In addition to being a philosopher of pragmatism, John Dewey was the leading theorist for "progressive education." There is a great deal of similarity between the two. They are much the same thing, applied to different areas.

Just as with pragmatism, the emphasis within progressive education was upon flexibility, experiment, openness, a getting-away from the discipline and forms of the past. As with pragmatism, there was a socialist content, since the experimentation was not intended to be value-free. A third similarity was that the state would be a vehicle to accomplish these purposes; Dewey was quite clear about his willingness to use education for ideological indoctrination.

We see these elements in what Dewey himself had to say about the type of education he desired. That he wished to dissolve the connection between education and the existing social system appears from his comment in 1914 that "every ground of public policy protests against any use of the public school system which takes for granted the perpetuity of the existing industrial system...."  That he wanted education to serve socialist values appears in such statements as the one in 1930 about the need to create "a new psychological and moral type." He desired "the creation of a type of individual whose pattern of thought and desire is enduringly marked by consensus with others, and in whom sociability is one with cooperation in all regular human associations." He called for "a new individuality... that is social."9

Morton White has described the thesis of Dewey's book The School and Society (1899), which White says was Dewey's "most widely read book and the earliest exposition of his theory of progressive education." White says that "Dewey's school was to be socially minded, imbued with the values of community life, rather than with the values of individual acquisitiveness." (We should notice that community values and "individual acquisitiveness" are seen as opposing values. Classical liberal individualism differs from socialist thought in considering them complementary. It thinks both important.)10

That Dewey was anxious to use education for ideological indoctrination is apparent from his statement that schooling should involve "indoctrination, or, if one prefer, teaching, with respect to preparation for a different social order."11

It was in 1928 that John Dewey wrote his series of six articles for The New Republic about Soviet education, reporting on his trip to Soviet Russia. A passage in his second article not only typifies the series in its mixture of caution and enthusiasm, but also shows how much he thought the Soviets were carrying out his educational goals: "In spite of secret police, inquisitions, arrests and deportations of Nepmen and Kulaks, exiling of party opponents,... life for the masses goes on with regularity, safety and decorum... There is an enormous constructive effort taking place in the creation of a new collective mentality...." (emphasis added)   This is precisely the goal that he made central to progressive education.12

What are we to think of this? All cultures use their educational systems for the transmission of values. Children nowhere possess existential freedom. Although the New Left, reflecting anarchist thought, argued for such freedom, it is a "freedom" that would be inconsistent with maintaining an advanced civilization and even of a free society. A middle class society rooted in classical liberal values uses family, church, school and other mechanisms to transmit its heritage. It does this every bit as much as Dewey or the Soviets would inculcate socialist norms. An objection to the indoctrination of children must be directed to the content of the indoctrination rather than to the fact that it occurs. But this does not mean that Dewey's proposed indoctrination should be accepted by us. It comes down to this: if we are socialists, we will welcome it; otherwise, we should very emphatically reject it.
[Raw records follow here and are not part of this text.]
(** * rio.c: the LinuxCNC HAL component of the RIO FPGA interface

    A shallow embedding of the three realtime functions of
    [Output/TinyFPGA-BX_BOB/LinuxCNC/Components/rio.c]:
    [update_freq] (command generation), [spi_write] (packet assembly and
    trigger) and [spi_read] (handshake and feedback decode), with the
    properties the specification states about them.

    Numbers.  [hal_float_t] and [double] values are exact rationals ([Q]):
    the rounding of double-precision operations, infinities and NaN are
    outside the model.  What the code keeps in a [float] is rounded to
    single precision by [float32]: the fields [freq], [old_scale],
    [scale_recip], [prev_cmd] and [cmd_d] of [data_t], the locals [pgain],
    [ff1gain] and [deadband] of [update_freq], the casts of [spi_read] and
    the quotient of [spi_write].  Division in [Q] is total ([x / 0 == 0])
    where C produces an infinity, so the places where such a quotient
    decides what the component does have a partial result: [fdiv] in
    [spi_write], [deadband_of] in [update_freq].  Fixed-width integers are
    [Z] with the wrap-around written out ([int32], [int64]).

    Of the start-up code the file also covers [rtapi_app_main] as far as it
    decides whether the component starts and in which modes, with
    [parse_ctrl_type], and the block of [rt_bcm2835_init] that reads the
    peripheral address range from the device tree.

    Layout.  [data_t] is a structure of arrays indexed by the joint number;
    here the [i]-th entries of those arrays (and of the static arrays [accum]
    and [old_count]) form the record [joint], and [data_t] holds the list of
    joints: [data->f[i]] reads as [f] of the [i]-th joint. *)

From Stdlib Require Import ZArith QArith Qabs Qround Qpower Qreduction.
From Stdlib Require Import Lqa Lia Bool Ascii.
From Stdlib Require String.
From stdpp Require Import list.

Local Open Scope Z_scope.
Local Open Scope Q_scope.

(** ** Arithmetic of the C code *)

(** [x < y], [x > y] and [x != y] on floating values. *)
Definition Qltb (x y : Q) : bool := negb (Qle_bool y x).
Definition Qgtb (x y : Q) : bool := Qltb y x.
Definition Qneb (x y : Q) : bool := negb (Qeq_bool x y).

(** [fabs]. *)
Definition fabs (x : Q) : Q := Qabs x.

(** Conversion of a floating value to an integer type drops the fraction
    (rounds toward zero). *)
Definition trunc (x : Q) : Z := Z.quot (Qnum x) (Zpos (Qden x)).

(** Two's complement reduction to [int32_t] and [int64_t]. *)
Definition int32 (z : Z) : Z := ((z + 2147483648) mod 4294967296 - 2147483648)%Z.
Definition int64 (z : Z) : Z :=
  ((z + 9223372036854775808) mod 18446744073709551616 - 9223372036854775808)%Z.

Definition in_int32 (z : Z) : bool :=
  ((-2147483648 <=? z) && (z <=? 2147483647))%Z.

(** *** Single precision

    A [float] holds a multiple of [2^(e - 23)] for [e] the exponent of its
    magnitude ([FLT_MANT_DIG = 24]), with [e] at least -126 (denormals share
    the grid of the smallest normal numbers).  Storing a [double] in a
    [float] rounds to the nearest such value, ties to the even significand.
    A magnitude beyond [FLT_MAX], which C turns into an infinity, is rounded
    on the same grid here: statements about stored values name the range
    where it matters. *)
Definition pow2 (k : Z) : Q := 2 ^ k.

(** The integer [e] with [2^e <= a < 2^(e+1)], for [a > 0]. *)
Definition ilog2 (a : Q) : Z :=
  let k := (Z.log2 (Qnum a) - Z.log2 (Zpos (Qden a)))%Z in
  if Qle_bool (pow2 k) a then k else (k - 1)%Z.

(** The nearest integer, ties to even. *)
Definition round_even (y : Q) : Z :=
  let f := Qfloor y in
  let r := y - inject_Z f in
  if Qltb r (1 # 2) then f
  else if Qltb (1 # 2) r then (f + 1)%Z
  else if Z.even f then f else (f + 1)%Z.

Definition exponent (a : Q) : Z := Z.max (ilog2 a) (-126).
Definition ulp (a : Q) : Q := pow2 (exponent a - 23).

Definition float32_abs (a : Q) : Q :=
  inject_Z (round_even (a / ulp a)) * ulp a.

(** [(float) x]. *)
Definition float32 (x : Q) : Q :=
  let x := Qred x in
  if Qeq_bool x 0 then 0
  else if Qltb x 0 then Qred (- float32_abs (- x))
  else Qred (float32_abs x).

Definition FLT_MAX : Q := 340282346638528859811704183484516925440.

(** A floating quotient whose divisor is zero is an infinity or a NaN, not a
    number: [None]. *)
Definition fdiv (a b : Q) : option Q :=
  if Qeq_bool b 0 then None else Some (a / b).

(** Storing a floating expression into an [int32_t] field: defined only when
    the expression is a number whose integral part fits. *)
Definition to_int32 (x : option Q) : option Z :=
  match x with
  | Some q => if in_int32 (trunc q) then Some (trunc q) else None
  | None => None
  end.

(** ** rio.h

    [rio.h] is generated for each board configuration and is not among the
    sources; its constants and tables are parameters of the development. *)

Inductive fb_type := JOINT_FB_ABS | JOINT_FB_REL.
Inductive vout_kind :=
  VOUT_TYPE_SINE | VOUT_TYPE_PWM | VOUT_TYPE_RCSERVO | VOUT_TYPE_OTHER.

(** The tables of [rio.h] are read inside their bounds with the total lookup
    [!!!]; these are its values outside. *)
#[global] Instance Q_inhabited : Inhabited Q := populate 0.
#[global] Instance fb_type_inhabited : Inhabited fb_type := populate JOINT_FB_REL.
#[global] Instance vout_kind_inhabited : Inhabited vout_kind :=
  populate VOUT_TYPE_OTHER.

Record rio_h := {
  JOINTS : nat;
  VARIABLE_OUTPUTS : nat;
  VARIABLE_INPUTS : nat;
  DIGITAL_OUTPUT_BYTES : nat;
  DIGITAL_INPUT_BYTES : nat;
  JOINT_ENABLE_BYTES : nat;
  PRU_BASEFREQ : Q;
  PRU_OSC : Q;
  STEP_MASK : Q;
  PRU_DATA : Z;
  PRU_ESTOP : Z;
  PRU_READ : Z;
  PRU_WRITE : Z;
  joints_fb_scale : list Q;
  joints_fb_type : list fb_type;
  vout_type : list vout_kind;
  vout_freq : list Q;
  vout_min : list Q;
  vout_max : list Q
}.

(** ** data_t *)

(** One joint: the [i]-th entry of every per-joint array.  The pin pointers
    are represented by the values they point to, except [stepperEnable],
    which [update_freq] also uses as a pointer: [None] is the null pointer
    and [Some b] a pin that holds [b]. *)
Record joint := {
  stepperEnable : option bool;
  pos_mode : bool;
  pos_cmd : Q;
  vel_cmd : Q;
  pos_fb : Q;
  count : Z;
  pos_scale : Q;
  freq : Q;
  freq_cmd : Q;
  maxvel : Q;
  maxaccel : Q;
  pgain : Q;
  ff1gain : Q;
  deadband : Q;
  old_scale : Q;
  scale_recip : Q;
  prev_cmd : Q;
  cmd_d : Q;
  accum : Z;
  old_count : Z
}.

Record data_t := {
  SPIenable : bool;
  SPIreset : bool;
  PRUreset : bool;
  SPIresetOld : bool;
  SPIstatus : bool;
  joints : list joint;
  setPoint : list Q;
  processVariable : list Q;
  outputs : list bool;
  inputs : list bool
}.

(** ** update_freq *)

(** The local variables of one pass of the loop body, kept for the
    statements about them.  [band] is the local [deadband] ([None]: plus
    infinity), [error0] is [error] as first computed ([command - feedback])
    and [error] its value after the deadband (all three are left unset in
    velocity mode; 0 here); [vel_law] is [vel_cmd] as the control law leaves
    it, [vel_target] after the conversion to frequency units and the
    frequency limit. *)
Record locals := {
  max_freq : Q;
  max_ac : Q;
  band : option Q;
  error0 : Q;
  error : Q;
  vel_law : Q;
  vel_target : Q;
  dv : Q;
  new_vel : Q
}.

(** Lines 536-544: the scale check.  Returns the new [pos_scale],
    [old_scale] and [scale_recip]; the latter two are [float] fields. *)
Definition check_scale (cfg : rio_h) (j : joint) : Q * Q * Q :=
  if Qneb (pos_scale j) (old_scale j) then
    let scale :=
      if Qltb (pos_scale j) 1e-20 && Qgtb (pos_scale j) (-1e-20)
      then 1 else pos_scale j in
    (scale, float32 (pos_scale j), float32 ((1 / STEP_MASK cfg) / scale))
  else (pos_scale j, old_scale j, scale_recip j).

(** Lines 548-568: the frequency limit.  Returns the new [maxvel] and
    [max_freq]. *)
Definition limit_freq (cfg : rio_h) (maxvel scale : Q) : Q * Q :=
  let max_freq := PRU_BASEFREQ cfg / 2 in
  if Qle_bool maxvel 0 then (0, max_freq)
  else
    let desired_freq := maxvel * fabs scale in
    if Qgtb desired_freq max_freq then (max_freq / fabs scale, max_freq)
    else (maxvel, maxvel * fabs scale).

(** Lines 572-589: the acceleration limit.  Returns the new [maxaccel] and
    [max_ac]. *)
Definition limit_accel (max_freq recip_dt maxaccel scale : Q) : Q * Q :=
  let max_ac := max_freq * recip_dt in
  if Qle_bool maxaccel 0 then (0, max_ac)
  else if Qgtb (maxaccel * fabs scale) max_ac then (max_ac / fabs scale, max_ac)
  else (maxaccel, maxaccel * fabs scale).

(** Lines 631-639. *)
Definition apply_deadband (error deadband : Q) : Q :=
  if Qgtb error deadband then error - deadband
  else if Qltb error (- deadband) then error + deadband
  else 0.

(** Lines 602-614: a gain pin that holds 0 selects the default. *)
Definition pin_or (pin default : Q) : Q :=
  if Qneb pin 0 then pin else default.

(** Lines 616-621: the local [deadband], a [float]: the pin, or
    [1 / data->pos_scale[i]] when the pin holds 0.  With a scale of 0 that
    quotient is plus infinity: [None]. *)
Definition deadband_of (pin scale : Q) : option Q :=
  if Qneb pin 0 then Some (float32 pin)
  else if Qeq_bool scale 0 then None
  else Some (float32 (1 / scale)).

(** Lines 631-639 with the local [deadband]; neither comparison holds when
    it is infinite. *)
Definition deadband_error (error : Q) (deadband : option Q) : Q :=
  match deadband with
  | Some d => apply_deadband error d
  | None => 0
  end.

(** Lines 662-667. *)
Definition clamp_freq (vel max_freq : Q) : Q :=
  if Qgtb vel max_freq then max_freq
  else if Qltb vel (- max_freq) then - max_freq
  else vel.

(** Lines 673-681. *)
Definition slew (vel freq dv : Q) : Q :=
  if Qgtb vel (freq + dv) then freq + dv
  else if Qltb vel (freq - dv) then freq - dv
  else vel.

(** Line 684: [*data->stepperEnable == 0].  [->] binds tighter than [*], so
    the operand is [data->stepperEnable[0]], the pin pointer of joint 0, and
    the test compares that pointer with the null pointer. *)
Definition enable_test (stepperEnable0 : option bool) : bool :=
  match stepperEnable0 with
  | None => true
  | Some _ => false
  end.

(** The loop body for one joint (lines 535-690).  [stepperEnable0] is the
    pin pointer [data->stepperEnable[0]].  The locals [pgain], [ff1gain]
    and [deadband] and the fields [cmd_d], [prev_cmd] and [freq] are
    [float]s: what is stored in them is rounded, and the product
    [data->cmd_d[i] * ff1gain] of two [float]s is a [float]. *)
Definition update_joint (cfg : rio_h) (periodrecip dt recip_dt : Q)
    (stepperEnable0 : option bool) (j : joint) : joint * locals :=
  let '(scale, oscale, recip) := check_scale cfg j in
  let '(mvel, max_freq) := limit_freq cfg (maxvel j) scale in
  let '(macc, max_ac) := limit_accel max_freq recip_dt (maxaccel j) scale in
  let pgain_f := float32 (pin_or (pgain j) 1) in
  let ff1gain_f := float32 (pin_or (ff1gain j) 1) in
  let band := if pos_mode j then deadband_of (deadband j) scale else Some 0 in
  let command := pos_cmd j in
  let feedback := pos_fb j in
  let error0 := if pos_mode j then command - feedback else 0 in
  let error := if pos_mode j then deadband_error error0 band else 0 in
  let cmd_d' :=
    if pos_mode j then float32 ((command - prev_cmd j) * periodrecip)
    else cmd_d j in
  let prev_cmd' := if pos_mode j then float32 command else prev_cmd j in
  let vel_law :=
    if pos_mode j
    then pgain_f * error + float32 (cmd_d' * ff1gain_f)
    else vel_cmd j in
  let vel_target := clamp_freq (vel_law * scale) max_freq in
  let dv := max_ac * dt in
  let new_vel :=
    if enable_test stepperEnable0 then 0 else slew vel_target (freq j) dv in
  ({| stepperEnable := stepperEnable j;
      pos_mode := pos_mode j;
      pos_cmd := pos_cmd j;
      vel_cmd := vel_cmd j;
      pos_fb := pos_fb j;
      count := count j;
      pos_scale := scale;
      freq := float32 new_vel;
      freq_cmd := float32 new_vel;
      maxvel := mvel;
      maxaccel := macc;
      pgain := pgain j;
      ff1gain := ff1gain j;
      deadband := deadband j;
      old_scale := oscale;
      scale_recip := recip;
      prev_cmd := prev_cmd';
      cmd_d := cmd_d';
      accum := accum j;
      old_count := old_count j |},
   {| max_freq := max_freq;
      max_ac := max_ac;
      band := band;
      error0 := error0;
      error := error;
      vel_law := vel_law;
      vel_target := vel_target;
      dv := dv;
      new_vel := new_vel |}).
Given a clear choice, most Americans would have rejected Dewey's educational theory, while the main intellectual culture would have embraced it. Consistently with liberal dissimulation in general, the socialist purpose was rarely revealed. Dissimulation has befogged liberal educational philosophy with the same ambiguity that has befuddled so many other issues. Nevertheless, despite the obfuscation and the pressures that the intellectual culture has been able to bring to bear upon people to accept liberal thinking under threat of otherwise not appearing sophisticated, a great many Americans have opposed progressive education.

A different set of issues is raised by the fact that liberalism has often sanctioned the use of the state and of the mass media for the ideological indoctrination of the adult public. At the height of the the anti-Vietnam War movement, for example, the editors of The New Republic justified the politicization of the universities on the ground that, after all, "the times are abnormal." In 1977 the federal government sponsored a series of women's conferences leading to a large national conference. Gloria Steinem argued for the exclusion of conservative women: "The legal purpose of these conferences is to further the status of women and, therefore, there is no legal obligation to include representatives of groups who want to retard the status of women."13

Individual examples of this sort are insignificant, however, in comparison to the willingness of the intellectual culture to use television and film quite egregiously as propaganda vehicles for the Left. During my lifetime, the propagandistic content has been so blatant that I cannot help but feel that it demonstrates an almost complete lack of respect for the intelligence of the American public. This is an attitude that would be consistent with the cultural critique that liberalism makes and that I reviewed in the immediately preceding chapter. Unfortunately, the critique seems in large measure an accurate one, since, despite the many conservative voices raised for many years against the propaganda, most people accept it without a second thought. (Those in the future who want to view examples of what I am talking about would do well to find an archive copy of the excellently made movie Reds -- or, on a lower level, of the films Poltergeist, Shampoo or Prophecy.)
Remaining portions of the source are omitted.